Daraus den Schluss zu ziehen, Nanotechnologien würden weder funktionieren, noch Risiken mit sich bringen, wäre verfrüht. Laut Hype-Zyklus folgt der Ernüchterung die Erleuchtung, in der ein realistisches Bild der Chancen, Grenzen und auch der Risiken der Technologie entsteht. Diese Phase scheint bei Nano gerade anzulaufen.

Zwar werden die Nanotechnologien erst einmal keine Science-Fiction-Wunder bringen, wie etwa alle Krankheiten kurierende Nano-U-Boote in der Blutbahn. Da sie aber Querschnittstechnologien sind, also in vielen Technikbereichen von der Chip- bis zur Autoindustrie eine Rolle spielen, werden sie in naher Zukunft fast jeden Lebensbereich beeinflussen, ähnlich wie heute schon eine andere Querschnittstechnologie, das Internet.

Auch die Nano-Panik dürfte in der Phase der Erleuchtung einer nüchternen, realistischen Betrachtung der Risiken und ethischen Fragen weichen. Einer Entwarnung kommt dies bei Weitem nicht gleich.

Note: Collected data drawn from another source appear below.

(* ===== verification/PartitionStorage.v ===== *)
(** * Partitioned tries: ranges, counts, assembly, storage ([migrate_partitioned.go], [partition_storage.go])

    What the partitioned traversal relies on, as laws of the third-party
    interfaces of [Partition.v], and its first half: the sixteen ranges tile
    the keys, the assembled root is the root of the whole trie, counts are
    independent of the order in which they are added, and a successful
    [migrateStorage] has read and checked the whole storage of the account on
    either of its paths. *)

From S2P Require Import Prelude Sha256 Geth Instances Manifest StrictIO Records Scanner Bundle Account StateTrie Consumer Stream Traverse AtomicDir Export DirectWriter OvmIndex OvmTransform PruneKeep Partition.

(** ** Laws *)

(** A key is in a range: not below its start, below its end. *)
Definition in_range (r : option bytes * option bytes) (key : bytes) : bool :=
  match r.1 with Some start => negb (bool_decide (bytes_lt key start)) | None => true end &&
  match r.2 with Some stop => bool_decide (bytes_lt key stop) | None => true end.

Definition range_leaves (r : option bytes * option bytes) (leaves : list (bytes * bytes)) : list (bytes * bytes) :=
  filter (λ kv, in_range r kv.1 = true) leaves.

(** An iteration that ends without an error delivers the leaves of the trie,
    in ascending order of their keys; over a range, those in the range. *)
Class RangeReaderLaws `{TrieReader, RangeReader} (account_trie : Hash → list (bytes * bytes))
    (storage_trie : Hash → Hash → Hash → list (bytes * bytes)) : Prop := {
  account_all root l : account_iterator root = Ok (l, None) → l = account_trie root;
  account_some root start stop l :
    account_range root start stop = Ok (l, None) → l = range_leaves (start, stop) (account_trie root);
  account_ascending root : StronglySorted bytes_lt (account_trie root).*1;
  storage_all root h r l : storage_iterator root h r = Ok (l, None) → l = storage_trie root h r;
  storage_some root h r start stop l :
    storage_range root h r start stop = Ok (l, None) → l = range_leaves (start, stop) (storage_trie root h r);
  storage_ascending root h r : StronglySorted bytes_lt (storage_trie root h r).*1
}.

Fixpoint pstack_feed `{PartialTrie} (st : pstack) (leaves : list (bytes * bytes)) : result (pstack * list trie_node) :=
  match leaves with
  | [] => Ok (st, [])
  | (k, v) :: leaves' =>
      '(st1, n1) ← pstack_update st k v;
      '(st2, n2) ← pstack_feed st1 leaves';
      Ok (st2, n1 ++ n2)
  end.

(** The first nibble of a key. *)
Definition first_nibble (key : bytes) : option N := (λ b, byte_val b / 16) <$> head key.

(** The root and the nodes of a partition. *)
Definition partial_root `{PartialTrie} (i : nat) (leaves : list (bytes * bytes)) : Hash :=
  match pstack_feed (pstack_new (byte_of_N (N.of_nat i))) leaves with Ok (st, _) => (pstack_hash st).1 | Err _ => zero_hash end.
Definition partial_nodes `{PartialTrie} (i : nat) (leaves : list (bytes * bytes)) : list trie_node :=
  match pstack_feed (pstack_new (byte_of_N (N.of_nat i))) leaves with Ok (st, ns) => ns ++ (pstack_hash st).2 | Err _ => [] end.

Definition partition_children `{PartialTrie} (parts : list (list (bytes * bytes))) : list bytes :=
  imap (λ i l, match l with [] => [] | _ => hash_bytes (partial_root i l) end) parts ++ [[]].

(** A partial stack trie accepts what a stack trie accepts; a branch over the
    roots of two partitions or more is the root node of the whole trie, and
    mounting the root node of the only partition gives its root. *)
Class PartialTrieLaws `{PartialTrie} (trie_root : list (bytes * bytes) → Hash) : Prop := {
  partial_sorted i leaves st ns :
    Forall (λ kv, length kv.1 = HashLength) leaves → pstack_feed (pstack_new i) leaves = Ok (st, ns) → leaves_ok leaves;
  assemble_root parts i j blob h :
    length parts = migrateTriePartitions → leaves_ok (concat parts) →
    (∀ i l, parts !! i = Some l → Forall (λ kv, first_nibble kv.1 = Some (N.of_nat i)) l) →
    i ≠ j → parts !!! i ≠ [] → parts !!! j ≠ [] →
    AssembleBranch (partition_children parts) = Ok (blob, h) → h = trie_root (concat parts);
  mount_root i leaves n h blob orphaned :
    (i < migrateTriePartitions)%nat → leaves_ok leaves → leaves ≠ [] →
    Forall (λ kv, first_nibble kv.1 = Some (N.of_nat i)) leaves →
    n ∈ partial_nodes i leaves → length (node_path n) = 1%nat →
    MountPartitionRoot (node_blob n) (byte_of_N (N.of_nat i)) = Ok (h, blob, orphaned) → h = trie_root leaves
}.

Lemma pstack_feed_snoc `{PartialTrie} st l k v st1 n1 st2 n2 :
  pstack_feed st l = Ok (st1, n1) → pstack_update st1 k v = Ok (st2, n2) →
  pstack_feed st (l ++ [(k, v)]) = Ok (st2, n1 ++ n2).
Proof.
  revert st n1. induction l as [|[k' v'] l IH]; intros st n1 Hf Hu; cbn [pstack_feed app] in *.
  - injection Hf as <- <-. rewrite Hu. simpl. by rewrite app_nil_r.
  - destruct (pstack_update st k' v') as [[st' ns]|]; [|done]. simpl in *.
    destruct (pstack_feed st' l) as [[s3 n3]|] eqn:E; [|done]. simpl in Hf. injection Hf as -> <-.
    rewrite (IH _ _ E Hu). simpl. by rewrite app_assoc.
Qed.

(** ** The ranges tile the keys *)

Lemma bytes_lt_zeros key b n :
  length key = S n → bytes_lt key (b :: replicate n x00) ↔ ∃ c rest, key = c :: rest ∧ byte_val c < byte_val b.
Proof.
  destruct key as [|c rest]; [done|]. intros [= Hl]. rewrite bytes_lt_cons. split.
  - intros [Hlt|[_ Hlt]]; [eauto|]. exfalso. revert n Hl Hlt. induction rest as [|d rest IH]; intros [|n] Hl Hlt; try done.
    cbn [replicate] in Hlt. apply bytes_lt_cons in Hlt as [Hlt|[_ Hlt]]; [change (byte_val x00) with 0 in Hlt; lia|].
    injection Hl as Hl. by eapply IH.
  - intros (? & ? & [= <- <-] & Hlt). by left.
Qed.

Lemma range_key_val p : p < 16 → byte_val (byte_of_N (p * 16)) = p * 16.
Proof. intros Hp. rewrite byte_val_of_N N.mod_small //. lia. Qed.

(** A hash-sized key is below the start of partition [p] when its first byte is. *)
Lemma bytes_lt_range_key key p :
  length key = HashLength → p < 16 → bytes_lt key (range_key p) ↔ ∃ n, first_nibble key = Some n ∧ n < p.
Proof.
  intros Hl Hp. unfold range_key. rewrite (bytes_lt_zeros key _ 31) //. unfold first_nibble. split.
  - intros (c & rest & -> & Hlt). rewrite range_key_val // in Hlt. eexists. split; [done|].
    apply N.Div0.div_lt_upper_bound. lia.
  - intros (n & Hn & Hlt). destruct key as [|c rest]; [done|]. cbn in Hn. injection Hn as <-. exists c, rest. split; [done|].
    rewrite range_key_val //. pose proof (N.div_mod (byte_val c) 16). pose proof (N.mod_lt (byte_val c) 16). lia.
Qed.

Lemma first_nibble_lt key : length key = HashLength → ∃ n, first_nibble key = Some n ∧ n < 16.
Proof.
  destruct key as [|b key]; [done|]. intros _. unfold first_nibble. cbn. eexists. split; [done|].
  pose proof (byte_val_lt b). apply N.Div0.div_lt_upper_bound. lia.
Qed.

Lemma in_partition_range key p :
  length key = HashLength → p < 16 → in_range (migratePartitionRange p) key = true ↔ first_nibble key = Some p.
Proof.
  intros Hl Hp. destruct (first_nibble_lt key Hl) as (n & Hn & Hn16). rewrite Hn.
  unfold in_range, migratePartitionRange. cbn [fst snd]. change (N.of_nat migrateTriePartitions - 1) with 15.
  rewrite andb_true_iff. assert (Hlow : match (if 0 <? p then Some (range_key p) else None) with
    Some start => negb (bool_decide (bytes_lt key start)) | None => true end = true ↔ p ≤ n).
  { destruct (N.ltb_spec 0 p); [|split; [lia|done]]. rewrite negb_true_iff bool_decide_eq_false bytes_lt_range_key // Hn. split.
    - intros Hno. destruct (N.le_gt_cases p n); [done|]. exfalso. eauto.
    - intros Hle (n' & [= <-] & Hlt). lia. }
  assert (Hhigh : match (if p <? 15 then Some (range_key (p + 1)) else None) with
    Some stop => bool_decide (bytes_lt key stop) | None => true end = true ↔ n < p + 1).
  { destruct (N.ltb_spec p 15); [|split; [lia|done]]. rewrite bool_decide_eq_true bytes_lt_range_key // ?Hn; [|lia]. split.
    - by intros (n' & [= <-] & Hlt).
    - eauto. }
  rewrite Hlow Hhigh. split; [intros [? ?]; f_equal; lia|]. intros [= ->]. lia.
Qed.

Noch ist die Giftigkeit von Nanomaterialien längst nicht erschöpfend erforscht. Wie sich Nanopartikel im menschlichen Körper und in der Umwelt verhalten, ist noch nahezu unbekannt. Auch Langzeiteffekte von Nanopartikeln sind kaum untersucht.

Neben den toxikologischen bergen die Nanotechnologien weitere, womöglich viel bedeutendere Risiken. So arbeiten Forscher bereits an Sensoren oder Kameras, die so winzig sind wie Staub, wie Gerhard Samulat für nanomagazin recherchierte („Spiönchen für den Hausgebrauch“). Dies könnte die Debatte um den Schutz der Privatsphäre noch mehr Brisanz geben als sie angesichts der NSA-Spionage schon hat.

 

nanomagazin nimmt sensible Technologiefelder unter die Lupe

In den kommenden Wochen wird nanomagazin weitere sensible Technologiefelder beleuchten, die durch Nanotechnologien gewaltig an Zündstoff gewinnen könnten. Etwa den Bau von gehirnähnlichen Computern, miniaturisierte Militärtechnologie, die sich der heute üblichen gegenseitigen Rüstungskontrolle zwischen Staaten entziehen wird, oder künstliche Mikroorganismen, mit denen Terroristen allein mit Wissen aus dem Netz zu gefährlichen Waffen kommen könnten.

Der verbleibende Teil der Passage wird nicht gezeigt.